**What to produce:** Give back exactly the lines of the data below, starting with the line that has "60, right associativity)." and going on through the line that has "(** [errors.Wrap(err, msg)]".

-*-*-

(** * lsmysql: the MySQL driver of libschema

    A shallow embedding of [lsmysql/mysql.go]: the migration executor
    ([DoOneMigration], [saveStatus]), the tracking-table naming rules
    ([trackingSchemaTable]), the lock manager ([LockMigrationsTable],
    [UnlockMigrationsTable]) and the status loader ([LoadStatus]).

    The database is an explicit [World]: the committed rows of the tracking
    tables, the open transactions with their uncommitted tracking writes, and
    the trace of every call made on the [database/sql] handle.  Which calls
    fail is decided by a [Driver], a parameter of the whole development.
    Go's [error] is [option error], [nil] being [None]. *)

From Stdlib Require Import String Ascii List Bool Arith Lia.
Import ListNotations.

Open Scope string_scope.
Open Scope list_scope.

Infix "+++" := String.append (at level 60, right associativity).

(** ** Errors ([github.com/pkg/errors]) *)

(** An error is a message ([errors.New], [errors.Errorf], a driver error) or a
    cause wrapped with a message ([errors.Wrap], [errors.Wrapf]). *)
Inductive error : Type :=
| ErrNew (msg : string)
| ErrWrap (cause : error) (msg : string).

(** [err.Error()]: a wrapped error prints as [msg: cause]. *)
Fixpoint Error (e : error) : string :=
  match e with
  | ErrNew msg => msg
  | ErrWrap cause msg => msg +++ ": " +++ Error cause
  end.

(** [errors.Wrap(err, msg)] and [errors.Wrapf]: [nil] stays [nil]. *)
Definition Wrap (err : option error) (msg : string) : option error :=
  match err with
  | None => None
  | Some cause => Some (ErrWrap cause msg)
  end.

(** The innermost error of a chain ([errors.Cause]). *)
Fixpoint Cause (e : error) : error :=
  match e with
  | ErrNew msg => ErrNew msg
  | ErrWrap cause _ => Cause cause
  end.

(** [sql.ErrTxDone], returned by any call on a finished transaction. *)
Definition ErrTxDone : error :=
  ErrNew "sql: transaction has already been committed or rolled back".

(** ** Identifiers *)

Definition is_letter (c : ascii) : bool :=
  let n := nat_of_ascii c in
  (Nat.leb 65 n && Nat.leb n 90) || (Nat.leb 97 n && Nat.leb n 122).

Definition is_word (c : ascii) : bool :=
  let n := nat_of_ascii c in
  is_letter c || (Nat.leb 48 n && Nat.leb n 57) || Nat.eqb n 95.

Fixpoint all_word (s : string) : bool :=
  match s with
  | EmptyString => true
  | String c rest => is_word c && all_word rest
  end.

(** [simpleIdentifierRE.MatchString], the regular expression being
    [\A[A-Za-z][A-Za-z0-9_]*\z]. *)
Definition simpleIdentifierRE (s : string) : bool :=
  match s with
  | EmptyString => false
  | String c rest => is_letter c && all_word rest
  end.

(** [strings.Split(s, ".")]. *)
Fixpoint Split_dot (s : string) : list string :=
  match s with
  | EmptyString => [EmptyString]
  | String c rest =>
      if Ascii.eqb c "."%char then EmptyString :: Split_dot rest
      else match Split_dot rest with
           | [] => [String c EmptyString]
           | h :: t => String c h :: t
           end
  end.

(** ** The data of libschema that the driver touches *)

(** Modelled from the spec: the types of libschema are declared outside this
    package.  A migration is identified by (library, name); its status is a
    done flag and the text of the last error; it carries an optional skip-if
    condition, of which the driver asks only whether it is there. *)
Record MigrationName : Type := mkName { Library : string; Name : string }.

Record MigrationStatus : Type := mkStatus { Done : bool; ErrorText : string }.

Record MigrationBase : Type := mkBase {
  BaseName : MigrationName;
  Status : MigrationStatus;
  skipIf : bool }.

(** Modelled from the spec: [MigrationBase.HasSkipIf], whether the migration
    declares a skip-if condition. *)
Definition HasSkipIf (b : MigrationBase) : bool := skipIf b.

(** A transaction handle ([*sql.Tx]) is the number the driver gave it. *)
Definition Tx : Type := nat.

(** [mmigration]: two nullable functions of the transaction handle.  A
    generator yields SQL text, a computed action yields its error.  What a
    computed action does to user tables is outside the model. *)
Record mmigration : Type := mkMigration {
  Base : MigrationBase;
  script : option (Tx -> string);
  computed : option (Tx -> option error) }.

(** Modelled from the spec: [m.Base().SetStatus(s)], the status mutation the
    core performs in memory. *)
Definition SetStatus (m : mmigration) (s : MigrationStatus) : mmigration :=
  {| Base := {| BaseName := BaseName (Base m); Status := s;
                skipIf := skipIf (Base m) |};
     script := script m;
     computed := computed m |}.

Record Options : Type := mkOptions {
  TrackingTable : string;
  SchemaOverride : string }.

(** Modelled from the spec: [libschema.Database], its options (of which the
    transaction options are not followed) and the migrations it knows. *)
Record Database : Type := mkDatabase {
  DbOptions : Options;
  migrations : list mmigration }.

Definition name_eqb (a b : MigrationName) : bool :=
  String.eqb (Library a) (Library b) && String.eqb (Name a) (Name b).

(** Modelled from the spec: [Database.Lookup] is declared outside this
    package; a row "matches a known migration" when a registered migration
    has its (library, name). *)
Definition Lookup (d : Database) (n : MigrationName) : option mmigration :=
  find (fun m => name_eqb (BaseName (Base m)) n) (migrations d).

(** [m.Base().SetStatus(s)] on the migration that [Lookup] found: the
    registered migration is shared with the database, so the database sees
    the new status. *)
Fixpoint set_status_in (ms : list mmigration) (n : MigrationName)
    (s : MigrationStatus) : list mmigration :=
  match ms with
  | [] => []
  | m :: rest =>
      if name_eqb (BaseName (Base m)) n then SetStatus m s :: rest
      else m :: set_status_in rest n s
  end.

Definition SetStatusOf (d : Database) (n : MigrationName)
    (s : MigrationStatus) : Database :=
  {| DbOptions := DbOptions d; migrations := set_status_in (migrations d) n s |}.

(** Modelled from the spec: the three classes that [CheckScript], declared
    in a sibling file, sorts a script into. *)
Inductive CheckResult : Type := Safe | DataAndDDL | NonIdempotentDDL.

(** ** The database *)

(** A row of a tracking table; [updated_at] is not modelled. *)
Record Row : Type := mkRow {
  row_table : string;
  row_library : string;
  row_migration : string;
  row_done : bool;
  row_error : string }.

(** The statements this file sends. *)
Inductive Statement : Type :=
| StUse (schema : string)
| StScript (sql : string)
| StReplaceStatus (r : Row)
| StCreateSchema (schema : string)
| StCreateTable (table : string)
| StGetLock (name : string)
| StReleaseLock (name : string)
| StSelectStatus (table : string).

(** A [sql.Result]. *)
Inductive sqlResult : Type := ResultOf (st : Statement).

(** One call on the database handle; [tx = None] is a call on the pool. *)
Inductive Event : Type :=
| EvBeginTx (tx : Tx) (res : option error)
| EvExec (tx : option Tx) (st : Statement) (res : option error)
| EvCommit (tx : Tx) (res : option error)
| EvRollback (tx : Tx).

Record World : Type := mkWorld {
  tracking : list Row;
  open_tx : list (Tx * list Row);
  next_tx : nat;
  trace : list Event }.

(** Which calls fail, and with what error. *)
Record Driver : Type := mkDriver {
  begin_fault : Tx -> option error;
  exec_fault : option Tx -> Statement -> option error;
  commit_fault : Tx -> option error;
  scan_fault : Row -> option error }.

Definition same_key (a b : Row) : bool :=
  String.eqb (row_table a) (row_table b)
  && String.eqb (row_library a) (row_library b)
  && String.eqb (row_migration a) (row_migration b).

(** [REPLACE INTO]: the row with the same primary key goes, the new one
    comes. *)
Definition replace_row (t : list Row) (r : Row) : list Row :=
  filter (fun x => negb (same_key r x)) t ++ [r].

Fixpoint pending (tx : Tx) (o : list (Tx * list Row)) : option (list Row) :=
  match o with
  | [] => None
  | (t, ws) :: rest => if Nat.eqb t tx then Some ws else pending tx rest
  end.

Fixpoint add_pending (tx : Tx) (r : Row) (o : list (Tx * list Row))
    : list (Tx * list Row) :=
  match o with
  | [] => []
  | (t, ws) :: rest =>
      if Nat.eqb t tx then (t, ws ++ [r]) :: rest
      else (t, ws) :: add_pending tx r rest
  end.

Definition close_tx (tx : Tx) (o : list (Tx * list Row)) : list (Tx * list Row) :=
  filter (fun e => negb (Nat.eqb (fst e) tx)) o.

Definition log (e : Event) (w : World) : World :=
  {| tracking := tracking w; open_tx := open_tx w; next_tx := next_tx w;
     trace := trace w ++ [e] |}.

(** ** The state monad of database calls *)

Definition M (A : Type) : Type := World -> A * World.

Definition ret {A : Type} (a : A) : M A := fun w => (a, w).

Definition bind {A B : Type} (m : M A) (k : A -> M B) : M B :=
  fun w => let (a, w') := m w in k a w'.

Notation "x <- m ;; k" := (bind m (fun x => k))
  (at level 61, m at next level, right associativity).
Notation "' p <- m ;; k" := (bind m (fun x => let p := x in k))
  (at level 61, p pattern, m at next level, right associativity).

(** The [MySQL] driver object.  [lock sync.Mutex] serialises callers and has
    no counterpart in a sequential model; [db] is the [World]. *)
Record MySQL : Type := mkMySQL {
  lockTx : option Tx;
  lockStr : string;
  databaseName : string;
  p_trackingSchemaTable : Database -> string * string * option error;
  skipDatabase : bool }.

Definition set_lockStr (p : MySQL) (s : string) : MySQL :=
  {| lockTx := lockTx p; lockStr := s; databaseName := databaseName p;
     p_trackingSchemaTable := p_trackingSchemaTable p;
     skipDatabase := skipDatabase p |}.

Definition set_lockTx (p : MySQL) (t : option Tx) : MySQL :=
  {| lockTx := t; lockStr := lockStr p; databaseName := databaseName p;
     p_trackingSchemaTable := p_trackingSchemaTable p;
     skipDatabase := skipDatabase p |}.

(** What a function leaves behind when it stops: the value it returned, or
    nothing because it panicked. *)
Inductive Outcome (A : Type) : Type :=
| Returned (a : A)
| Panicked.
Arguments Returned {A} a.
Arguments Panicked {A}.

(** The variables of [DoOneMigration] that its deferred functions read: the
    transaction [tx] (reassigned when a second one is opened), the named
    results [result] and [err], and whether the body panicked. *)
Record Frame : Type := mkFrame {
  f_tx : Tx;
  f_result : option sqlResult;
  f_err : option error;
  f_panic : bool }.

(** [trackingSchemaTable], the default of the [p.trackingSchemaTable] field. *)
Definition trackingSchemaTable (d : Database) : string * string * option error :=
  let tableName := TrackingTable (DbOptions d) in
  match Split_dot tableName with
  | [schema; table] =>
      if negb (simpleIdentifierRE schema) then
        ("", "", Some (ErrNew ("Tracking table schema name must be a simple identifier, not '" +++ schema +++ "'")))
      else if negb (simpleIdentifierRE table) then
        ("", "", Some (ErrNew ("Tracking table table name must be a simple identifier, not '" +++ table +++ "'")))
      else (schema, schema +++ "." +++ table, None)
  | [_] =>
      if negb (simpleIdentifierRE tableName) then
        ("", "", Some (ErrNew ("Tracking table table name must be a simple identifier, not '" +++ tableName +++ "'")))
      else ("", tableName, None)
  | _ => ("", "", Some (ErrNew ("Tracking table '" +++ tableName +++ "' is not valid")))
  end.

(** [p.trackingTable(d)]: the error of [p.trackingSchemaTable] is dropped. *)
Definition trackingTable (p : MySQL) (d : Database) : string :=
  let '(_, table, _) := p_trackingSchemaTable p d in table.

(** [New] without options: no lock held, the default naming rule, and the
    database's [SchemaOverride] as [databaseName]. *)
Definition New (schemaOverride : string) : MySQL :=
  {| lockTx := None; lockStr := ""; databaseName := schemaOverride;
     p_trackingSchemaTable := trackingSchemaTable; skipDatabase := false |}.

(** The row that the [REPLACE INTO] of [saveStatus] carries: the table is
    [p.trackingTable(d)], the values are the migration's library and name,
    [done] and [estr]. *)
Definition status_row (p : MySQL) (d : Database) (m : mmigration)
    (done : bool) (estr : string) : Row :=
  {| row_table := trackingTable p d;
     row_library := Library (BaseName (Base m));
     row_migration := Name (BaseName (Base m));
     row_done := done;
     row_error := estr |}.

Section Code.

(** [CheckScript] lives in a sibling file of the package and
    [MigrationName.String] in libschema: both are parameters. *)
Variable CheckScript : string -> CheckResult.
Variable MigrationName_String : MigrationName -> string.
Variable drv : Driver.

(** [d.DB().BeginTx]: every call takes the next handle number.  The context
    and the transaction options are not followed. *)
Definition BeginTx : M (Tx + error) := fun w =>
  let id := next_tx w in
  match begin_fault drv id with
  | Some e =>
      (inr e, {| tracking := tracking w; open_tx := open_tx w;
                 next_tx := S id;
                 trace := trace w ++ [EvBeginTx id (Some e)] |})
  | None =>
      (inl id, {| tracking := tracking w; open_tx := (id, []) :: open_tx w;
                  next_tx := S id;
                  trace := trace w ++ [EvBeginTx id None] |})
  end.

-*-*-

**Solution:**
Infix "+++" := String.append (at level 60, right associativity).

(** ** Errors ([github.com/pkg/errors]) *)

(** An error is a message ([errors.New], [errors.Errorf], a driver error) or a
    cause wrapped with a message ([errors.Wrap], [errors.Wrapf]). *)
Inductive error : Type :=
| ErrNew (msg : string)
| ErrWrap (cause : error) (msg : string).

(** [err.Error()]: a wrapped error prints as [msg: cause]. *)
Fixpoint Error (e : error) : string :=
  match e with
  | ErrNew msg => msg
  | ErrWrap cause msg => msg +++ ": " +++ Error cause
  end.

(** [errors.Wrap(err, msg)] and [errors.Wrapf]: [nil] stays [nil]. *)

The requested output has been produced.